Sports

WE’VE NEVER SEEN ANYTHING LIKE HIM

BEIJING – It was Bobby Jones who perfectly summarized Jack Nicklaus back in the day, when Jack was Fat Jack and was rocketing the ball farther and putting it smoother than anyone has a right to on a golf course.

“He plays a game,” the great Jones said, “with which I am unfamiliar.”

We don’t follow swimming as a nation the way we follow golf, or baseball, or any of our regular sporting obsessions. But every four years, the pool matters to us. Every four years we take a peek into that mysterious, lonely, aquatic place to see the yield of four years of impossible work from the laborers who toil there.

And we’ve never seen anything like Michael Phelps.

Really, it doesn’t matter if he gets those eight gold medals, the heavyweight haul to which he’s aspired since leaving Athens with five.

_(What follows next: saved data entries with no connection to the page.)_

(** ** Platform settings ([app/services/settings_store.py]) *)

Definition SETTING_VM_NAME_POLICY : string := "vm_name_policy_regex".
Definition SETTING_ALLOWED_INSTALLER_ROOTS : string := "allowed_installer_roots".
Definition SETTING_DEFAULT_TIMEOUTS : string := "default_timeouts".
Definition SETTING_ENVIRONMENT_LABEL : string := "environment_label".
Definition SETTING_PREFERRED_DATASTORES : string := "preferred_datastores".

Definition DEFAULTS : list (string * json) := [
  (SETTING_VM_NAME_POLICY, JStr "");
  (SETTING_ALLOWED_INSTALLER_ROOTS, JArr []);
  (SETTING_DEFAULT_TIMEOUTS, JObj []);
  (SETTING_ENVIRONMENT_LABEL, JStr "INTERNAL");
  (SETTING_PREFERRED_DATASTORES, JArr [])
].

Definition KNOWN_KEYS : list string := List.map fst DEFAULTS.

Definition is_null (v : json) : bool := match v with JNull => true | _ => false end.

(** The defaults overlaid with the stored rows of known keys. *)
Definition overlay (rows : list (string * json)) : gmap string json :=
  fold_left (fun d e => if bool_decide (fst e ∈ KNOWN_KEYS) && negb (is_null (snd e))
                        then <[fst e := snd e]> d else d)
    rows (list_to_map DEFAULTS).

Fixpoint assoc (k : string) (l : list (string * json)) : option json :=
  match l with
  | [] => None
  | (x, v) :: r => if String.eqb x k then Some v else assoc k r
  end.

(** Rows wrap their payload as {"value": ...}. *)
Definition read_stored_value (raw : json) : json :=
  match raw with
  | JObj l => match assoc "value" l with Some v => v | None => raw end
  | _ => raw
  end.

Definition load_effective {X} `{World X} : M X (gmap string json) :=
  let* rows := call setting_rows in
  ret (read_stored_value <$> overlay rows).

Lemma frames_load_effective {X} `{World X} : frames (X := X) load_effective.
Proof. unfold load_effective. solve_frames. Qed.

Lemma calm_load_effective {X} `{World X} t : calm (X := X) t load_effective.
Proof. unfold load_effective. solve_calm. Qed.

#[export] Hint Resolve frames_load_effective calm_load_effective : infra.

Not if you saw what he did last night.

Not if you watched him swim the sport’s most demanding course – the 400-meter individual medley, 100 meters each of butterfly, backstroke, breaststroke and freestyle – not only faster than anyone before him, but faster than probably even he imagined.

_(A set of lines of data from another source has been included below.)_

(* ===== verification/ClientIp.v ===== *)
(** * The client's address behind proxies

    [app/core/client_ip.py]: which address of [X-Forwarded-For] is believed,
    and which scheme of [X-Forwarded-Proto].  The class [Ipaddress] is the
    part of Python's [ipaddress] the code uses, for both families; its IPv4
    instance is that of [Network.v]. *)

From Stdlib Require Import ZArith Lia Ascii String List Bool.
From stdpp Require Import base tactics strings list.
From S2P Require Import Prelude PyStr Network.

Local Open Scope string_scope.
Local Open Scope Z_scope.

(** ** [ipaddress] *)

Class Ipaddress := {
  addr : Type;
  net : Type;
  ip_address : string -> option addr;
  str_address : addr -> string;
  ip_network : string -> option net;
  in_net : addr -> net -> bool;
}.

(** The empty text is no address; an address prints as a text that reads back as it. *)
Class IpaddressLaws (I : Ipaddress) : Prop := {
  ip_address_empty : ip_address "" = None;
  ip_address_str a s : ip_address s = Some a -> ip_address (str_address a) = Some a;
}.

(** ** The module *)

Section ClientIp.
Context {I : Ipaddress}.

(** [None] is the [ValueError] of a malformed network. *)
Fixpoint parse_entries (entries : list string) : option (list net) :=
  match entries with
  | [] => Some []
  | entry :: rest =>
      let entry := strip entry in
      if String.eqb entry "" then parse_entries rest
      else match ip_network entry with
           | None => None
           | Some n => option_map (cons n) (parse_entries rest)
           end
  end.

Definition _parse_networks (raw : string) : option (list net) := parse_entries (split_on ","%char raw).

Definition _is_trusted (address : string) (networks : list net) : bool :=
  match ip_address address with
  | None => false
  | Some parsed => existsb (in_net parsed) networks
  end.

Definition _valid_ip (value : string) : option string := option_map str_address (ip_address (strip value)).

Definition hops_of (forwarded_for : string) : list string :=
  List.filter (fun hop => negb (String.eqb hop "")) (List.map strip (split_on ","%char forwarded_for)).

(** The walk from the right; [None] when every hop is trusted. *)
Fixpoint walk (peer : string) (networks : list net) (reversed_hops : list string) : option string :=
  match reversed_hops with
  | [] => None
  | hop :: rest =>
      match _valid_ip hop with
      | None => Some peer
      | Some address => if _is_trusted address networks then walk peer networks rest else Some address
      end
  end.

(** The outer [None] is the [ValueError] of the setting. *)
Definition resolve_client_ip (peer forwarded_for : option string) (trusted_cidrs : string) : option (option string) :=
  match _parse_networks trusted_cidrs with
  | None => None
  | Some networks =>
      Some match peer with
           | None => None
           | Some peer =>
               match forwarded_for with
               | None | Some "" => Some peer
               | Some header =>
                   if negb (_is_trusted peer networks) then Some peer
                   else let hops := hops_of header in
                        match walk peer networks (rev hops) with
                        | Some address => Some address
                        | None => match hops with hop :: _ => _valid_ip hop | [] => Some peer end
                        end
               end
           end
  end.

Definition resolve_scheme (peer forwarded_proto : option string) (scheme trusted_cidrs : string) : option string :=
  match peer, forwarded_proto with
  | Some (String _ _ as peer), Some (String _ _ as header) =>
      match _parse_networks trusted_cidrs with
      | None => None
      | Some networks =>
          if _is_trusted peer networks then
            let proto := lower (strip (List.hd "" (split_on ","%char header))) in
            if String.eqb proto "http" || String.eqb proto "https" then Some proto else Some scheme
          else Some scheme
      end
  | _, _ => Some scheme
  end.

(** ** The chain of hops *)

Lemma hops_of_cons claimed hop :
  ~ In ","%char (chars hop) -> strip hop <> "" ->
  hops_of (claimed ++ "," ++ hop) = (hops_of claimed ++ [strip hop])%list.
Proof.
  intros N E. unfold hops_of, split_on. rewrite !chars_app. change (chars ",") with [","%char]. cbn [app].
  rewrite split_chars_app, (split_chars_whole _ (chars hop)) by done.
  rewrite !List.map_app, List.filter_app. cbn. rewrite text_chars.
  by apply String.eqb_neq in E as ->.
Qed.

(** A hop as a proxy appends it: one address, with any spaces around it. *)
Definition is_hop (hop : string) (a : addr) : Prop := ~ In ","%char (chars hop) /\ ip_address (strip hop) = Some a.

Definition trusted (nets : list net) (a : addr) : bool := existsb (in_net a) nets.

Context {L : IpaddressLaws I}.

Lemma valid_hop hop a : is_hop hop a -> _valid_ip (strip hop) = Some (str_address a).
Proof. intros [_ H]. unfold _valid_ip. by rewrite strip_idemp, H. Qed.

Lemma trusted_hop hop a nets : is_hop hop a -> _is_trusted (str_address a) nets = trusted nets a.
Proof. intros [_ H]. unfold _is_trusted. by rewrite (ip_address_str a _ H). Qed.

Lemma hop_nonempty hop a : is_hop hop a -> strip hop <> "".
Proof. intros [_ H] E. rewrite E, ip_address_empty in H. done. Qed.

(** Hops of our own proxies at the right end are skipped. *)
Lemma walk_trusted peer nets l relays rest :
  Forall2 is_hop relays l -> Forall (fun a => trusted nets a = true) l ->
  walk peer nets (List.map strip relays ++ rest) = walk peer nets rest.
Proof.
  intros H. induction H as [|hop a relays l Hh _ IH]; intros T; [done|]. inversion T; subst. cbn.
  rewrite (valid_hop _ _ Hh), (trusted_hop _ _ _ Hh).
  repeat match goal with E : trusted _ _ = true |- _ => rewrite E end. auto.
Qed.

(** The header a chain of proxies leaves: what the client sent, then a hop per proxy. *)
Definition forwarded (claimed : string) (hops : list string) : string :=
  fold_left (fun header hop => header ++ "," ++ hop) hops claimed.

Lemma hops_of_forwarded hops l : Forall2 is_hop hops l -> forall claimed,
  hops_of (forwarded claimed hops) = (hops_of claimed ++ List.map strip hops)%list.
Proof.
  intros H. induction H as [|hop a hops l Hh _ IH]; intros claimed; [by rewrite app_nil_r|].
  change (hops_of (forwarded (claimed ++ "," ++ hop) hops) = (hops_of claimed ++ List.map strip (hop :: hops))%list).
  rewrite IH, hops_of_cons; [by rewrite <- app_assoc|apply Hh|by eapply hop_nonempty].
Qed.

Lemma forwarded_nonempty claimed hop hops : exists c s, forwarded claimed (hop :: hops) = String c s.
Proof.
  cbn. assert (exists c s, claimed ++ "," ++ hop = String c s) as (c & s & ->)
    by (destruct claimed; cbn; eauto).
  revert c s. induction hops as [|h hops IH]; intros c s; cbn; [eauto|]. apply IH.
Qed.

(** C37 (resolve_client_ip): the client cannot choose the address it is
    known by.  A peer that is not one of our proxies is known by its own
    address whatever headers it sends.  Behind trusted proxies the answer is
    the address the outermost of them appended: whatever the client wrote in
    [X-Forwarded-For] before, including commas and forged chains, and however
    many trusted relays follow. *)
Theorem client_ip_unspoofable cidrs nets peer claimed :
  _parse_networks cidrs = Some nets ->
  (_is_trusted peer nets = false -> forall header, resolve_client_ip (Some peer) header cidrs = Some (Some peer))
  /\ (_is_trusted peer nets = true ->
      forall hop client relays l,
        is_hop hop client -> trusted nets client = false ->
        Forall2 is_hop relays l -> Forall (fun a => trusted nets a = true) l ->
        resolve_client_ip (Some peer) (Some (forwarded claimed (hop :: relays))) cidrs
        = Some (Some (str_address client))).
Proof.
  intros P. unfold resolve_client_ip. rewrite P. split; intros T.
  - intros header. rewrite T. cbn. by destruct header as [[]|].
  - intros hop client relays l Hh Hc Hr Hl.
    destruct (forwarded_nonempty claimed hop relays) as (c & s & E).
    pose proof (hops_of_forwarded (hop :: relays) (client :: l) (List.Forall2_cons _ _ Hh Hr) claimed) as Hops.
    rewrite E in *. rewrite T. cbn [negb]. rewrite Hops.
    rewrite rev_app_distr. cbn [List.map rev]. rewrite <- List.map_rev.
    rewrite <- !app_assoc, (walk_trusted _ _ (rev l)) by (rewrite !rev_alt; first [by apply Forall2_reverse | by apply Forall_reverse]).
    cbn. by rewrite (valid_hop _ _ Hh), (trusted_hop _ _ _ Hh), Hc.
Qed.

End ClientIp.

(** ** The IPv4 family *)

(** [(address, prefix)] with [strict=False]: the host bits are dropped. *)
Definition PREFIXES : list Z := List.map Z.of_nat (List.seq 0 33).

(** A prefix in digits, else a netmask, else a hostmask. *)
Definition parse_prefix (s : string) : option Z :=
  if isdigit s then
    let n := digits_val (chars s) in if n <=? 32 then Some n else None
  else match parse_ipv4 s with
       | None => None
       | Some m =>
           match find_first (fun p => netmask p =? m) PREFIXES with
           | Some p => Some p
           | None => find_first (fun p => hostmask p =? m) PREFIXES
           end
       end.

Definition parse_ipv4_network (s : string) : option (Z * Z) :=
  match split_on "/"%char s with
  | [a] => option_map (fun a => (a, 32)) (parse_ipv4 a)
  | [a; p] =>
      match parse_ipv4 a, parse_prefix p with
      | Some a, Some p => Some (a, p)
      | _, _ => None
      end
  | _ => None
  end.

#[export] Instance ipv4 : Ipaddress := {|
  addr := Z;
  net := Z * Z;
  ip_address := parse_ipv4;
  str_address := format_ipv4;
  ip_network := parse_ipv4_network;
  in_net a n := in_network a n.1 n.2;
|}.

#[export] Instance ipv4_laws : IpaddressLaws ipv4.
Proof. split; [reflexivity|]. intros a s H. by apply parse_format, (parse_ipv4_ok s). Qed.

Lemma client_ip_unspoofable_witness :
  resolve_client_ip (Some "10.0.0.2") (Some "1.2.3.4, 10.0.0.9, 203.0.113.7, 10.0.0.3") "10.0.0.0/8"
  = Some (Some "203.0.113.7").
Proof.
  destruct (client_ip_unspoofable (I := ipv4) "10.0.0.0/8" [(167772160, 8)] "10.0.0.2" "1.2.3.4, 10.0.0.9") as [_ H];
    [vm_compute; reflexivity|].
  apply (H eq_refl " 203.0.113.7" 3405803783 [" 10.0.0.3"] [167772163]); repeat constructor;
    vm_compute; intuition discriminate.
Defined.

(** A forged scheme counts no more than a forged address. *)
Lemma untrusted_scheme `{Ipaddress} cidrs nets peer proto scheme :
  _parse_networks cidrs = Some nets -> _is_trusted peer nets = false ->
  resolve_scheme (Some peer) proto scheme cidrs = Some scheme.
Proof.
  intros P T. unfold resolve_scheme. destruct peer, proto as [[|c s]|]; try done. by rewrite P, T.
Qed.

By the time he’d finished, in a borderline inhuman time of 4:03.84 (bettering his own world record by a second and a half, his own Olympic mark by a fraction under three seconds), he’d not only captured his first gold of the games, he’d elevated the National Aquatics Center and converted the Water Cube to an artist’s canvas. The crowd wasn’t sure how to react at first, before exploding in glee. It was that astonishing.

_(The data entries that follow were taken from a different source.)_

(* ===== verification/Urls.v ===== *)
(** * URLs

    [urllib.parse.urlsplit] and [urlunsplit] as the guest adapter uses them.
    Whether the text between brackets is an address is a parameter
    ([ipaddress]); hosts with other than ASCII characters are not modelled. *)

From Stdlib Require Import ZArith Lia Ascii String List Bool.
From stdpp Require Import base tactics list strings.
From S2P Require Import Prelude PyStr.

Local Open Scope string_scope.
Local Open Scope Z_scope.

Record SplitResult := MkUrl { scheme : string; netloc : string; url_path : string; query : string; fragment : string }.

(** [l.partition(c)]: what is before and behind the first [c]. *)
Fixpoint cut (p : ascii -> bool) (l : list ascii) : list ascii * option (list ascii) :=
  match l with
  | [] => ([], None)
  | x :: r => if p x then ([], Some r) else let '(a, b) := cut p r in (x :: a, b)
  end.

Definition before (c : ascii) (l : list ascii) : list ascii := fst (cut (Ascii.eqb c) l).
Definition behind (c : ascii) (l : list ascii) : list ascii := default [] (snd (cut (Ascii.eqb c) l)).
Definition has (c : ascii) (l : list ascii) : bool := existsb (Ascii.eqb c) l.

(** [l.rpartition(c)[2]] *)
Definition behind_last (c : ascii) (l : list ascii) : list ascii := List.last (split_chars c l) [].

Definition scheme_char (c : ascii) : bool := is_alnum c || existsb (Ascii.eqb c) (chars "+-.").
Definition is_alpha (c : ascii) : bool := is_lower c || is_upper c.

(** The text as [urlsplit] reads it: leading controls and blanks, tabs and line ends go. *)
Definition url_chars (url : string) : list ascii :=
  List.filter (fun c => negb (in_range 9 10 c || in_range 13 13 c))
    (drop_while (in_range 0 32) (chars url)).

Definition split_scheme (l : list ascii) : list ascii * list ascii :=
  match cut (Ascii.eqb ":") l with
  | ((c :: _) as front, Some rest) =>
      if is_alpha c && forallb scheme_char front then (List.map lower_char front, rest) else ([], l)
  | _ => ([], l)
  end.

Definition is_delimiter (c : ascii) : bool := existsb (Ascii.eqb c) (chars "/?#").

(** The text up to the first delimiter, and the rest with it. *)
Fixpoint split_netloc (l : list ascii) : list ascii * list ascii :=
  match l with
  | [] => ([], [])
  | x :: r => if is_delimiter x then ([], l) else let '(a, b) := split_netloc r in (x :: a, b)
  end.

(** [str.isdigit] of a port and its value. *)
Definition int_of_digits (l : list ascii) : Z :=
  fold_left (fun n c => 10 * n + (Z.of_nat (nat_of_ascii c) - 48)) l 0.

Section Urls.
(** [ipaddress.ip_address] accepts the text between the brackets. *)
Context (bracketed_host : string -> bool).

Definition host_text (netloc : list ascii) : list ascii * list ascii :=
  let hostinfo := behind_last "@" netloc in
  if has "[" hostinfo then
    let bracketed := behind "[" hostinfo in
    (before "]" bracketed, behind ":" (behind "]" bracketed))
  else (before ":" hostinfo, behind ":" hostinfo).

(** [None] is the [ValueError]. *)
Definition urlsplit (url : string) : option SplitResult :=
  let '(sch, rest) := split_scheme (url_chars url) in
  let '(net, rest) := match rest with
                      | a :: b :: r => if Ascii.eqb a "/" && Ascii.eqb b "/" then split_netloc r else ([], rest)
                      | _ => ([], rest)
                      end in
  if xorb (has "[" net) (has "]" net) then None
  else if has "[" net && negb (bracketed_host (text (before "]" (behind "[" net)))) then None
  else
    let front := before "#" rest in
    Some (MkUrl (text sch) (text net) (text (before "?" front)) (text (behind "?" front)) (text (behind "#" rest))).

(** [parts.hostname]: without a zone it is lower-cased. *)
Definition hostname_of (u : SplitResult) : option string :=
  match fst (host_text (chars (netloc u))) with
  | [] => None
  | h => let '(a, z) := cut (Ascii.eqb "%") h in
         Some (text (List.map lower_char a ++ match z with Some zone => "%"%char :: zone | None => [] end)%list)
  end.

(** [parts.port]: [Err] is the [ValueError]. *)
Definition port_of (u : SplitResult) : res string (option Z) :=
  match snd (host_text (chars (netloc u))) with
  | [] => Ok None
  | p =>
      if forallb is_digit p then
        if int_of_digits p <=? 65535 then Ok (Some (int_of_digits p)) else Err "Port out of range 0-65535"
      else Err ("Port could not be cast to integer value as " ++ SQ ++ text p ++ SQ)
  end.

End Urls.

Definition uses_netloc : list string :=
  [""; "ftp"; "http"; "gopher"; "nntp"; "telnet"; "imap"; "wais"; "file"; "mms"; "https"; "shttp"; "snews";
   "prospero"; "rtsp"; "rtspu"; "rsync"; "svn"; "svn+ssh"; "sftp"; "nfs"; "git"; "git+ssh"; "ws"; "wss"].

Definition urlunsplit (u : SplitResult) : string :=
  let with_netloc := negb (String.eqb (netloc u) "")
                     || (negb (String.eqb (scheme u) "") && bool_decide (scheme u ∈ uses_netloc)
                         && negb (startswith (url_path u) "//")) in
  let path := if with_netloc then
                "//" ++ netloc u ++ (if negb (String.eqb (url_path u) "") && negb (startswith (url_path u) "/") then "/" else "")
                ++ url_path u
              else url_path u in
  (if String.eqb (scheme u) "" then "" else scheme u ++ ":") ++ path
  ++ (if String.eqb (query u) "" then "" else "?" ++ query u)
  ++ (if String.eqb (fragment u) "" then "" else "#" ++ fragment u).

(** ** What a URL of known parts is read as *)

Lemma cut_none p l : forallb (fun c => negb (p c)) l = true -> cut p l = (l, None).
Proof. induction l as [|c l IH]; cbn; [done|]. intros [H1%negb_true_iff H2]%andb_true_iff. by rewrite H1, IH. Qed.

Lemma cut_first p l c r : forallb (fun c => negb (p c)) l = true -> p c = true -> cut p (l ++ c :: r) = (l, Some r).
Proof.
  intros H Hc. induction l as [|x l IH]; cbn in *; [by rewrite Hc|].
  apply andb_true_iff in H as [H1%negb_true_iff H2]. by rewrite H1, IH.
Qed.

Lemma split_netloc_first l r :
  forallb (fun c => negb (is_delimiter c)) l = true -> (r = [] \/ exists c t, r = c :: t /\ is_delimiter c = true) ->
  split_netloc (l ++ r) = (l, r).
Proof.
  intros H Hr. induction l as [|x l IH]; cbn in *.
  - destruct Hr as [->|(c & t & -> & E)]; [done|]. cbn. by rewrite E.
  - apply andb_true_iff in H as [H1%negb_true_iff H2]. by rewrite H1, IH.
Qed.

“To be honest, I had no idea I was going to go that fast,” Phelps said. “It was a pretty exciting race. I’m almost shocked that I went that fast.”

And here’s the thing: for the first three-quarters of the race, this was no runaway (or would that be a swimaway?). Over the first 150 meters he wasn’t even in the lead, trailing his countryman Ryan Lochte by almost a quarter second.

But it was in the next 250 meters that we saw in Phelps a trace of what Jones likely saw in Nicklaus almost half a century ago. As he made the turn off the wall for the final 50, he was Secretariat, extending his lead as if the other men in the pool were all wearing cement Speedos. It was a matter of Phelps versus the clock now, and over the past five years the clock has never had a chance, and it didn’t now.

“I looked to my right and saw I was ahead of Ryan and Laszlo,” Phelps would say, “and I sort of started smiling.”

It also began a flood of emotions inside Phelps, who is usually stoic when he isn’t coming across as something of a goofball – which is to say, acting every inch of 23. Maybe it’s the thrill of gold, which Phelps swore would never grow old, and hasn’t. Maybe it was doing this in front of the president. Maybe it was that eye-popping number on the scoreboard. Maybe all of it.

But you could see a mist forming in Phelps’ eyes after he mounted the medal stand, after he lowered his neck to receive gold, as they raised Old Glory to the ceiling of the Water Cube. The perfect storm of sentiment surprised him, and kept him from singing the national anthem.

Asked where it came from, he said: “I have no idea. I said to Bob [Bowman, his coach] that I wanted to sing on the medal podium but I couldn’t stop crying.”

The rest of us can’t stop shaking our heads. Eight years ago, in Sydney, Tom Dolan turned in what, to that time, was a head-scratching lowering of the world record by winning gold and shattering the existing record by more than a half second. The record then stood at 4:11.76. Phelps broke that two years later.

And now, he has lowered it by more than 6 1/2 seconds. It’s like someone coming along and shattering Joe DiMaggio’s hit streak record by hitting in 95 straight games. It’s absurd. It is something we have never seen before, and may never see again.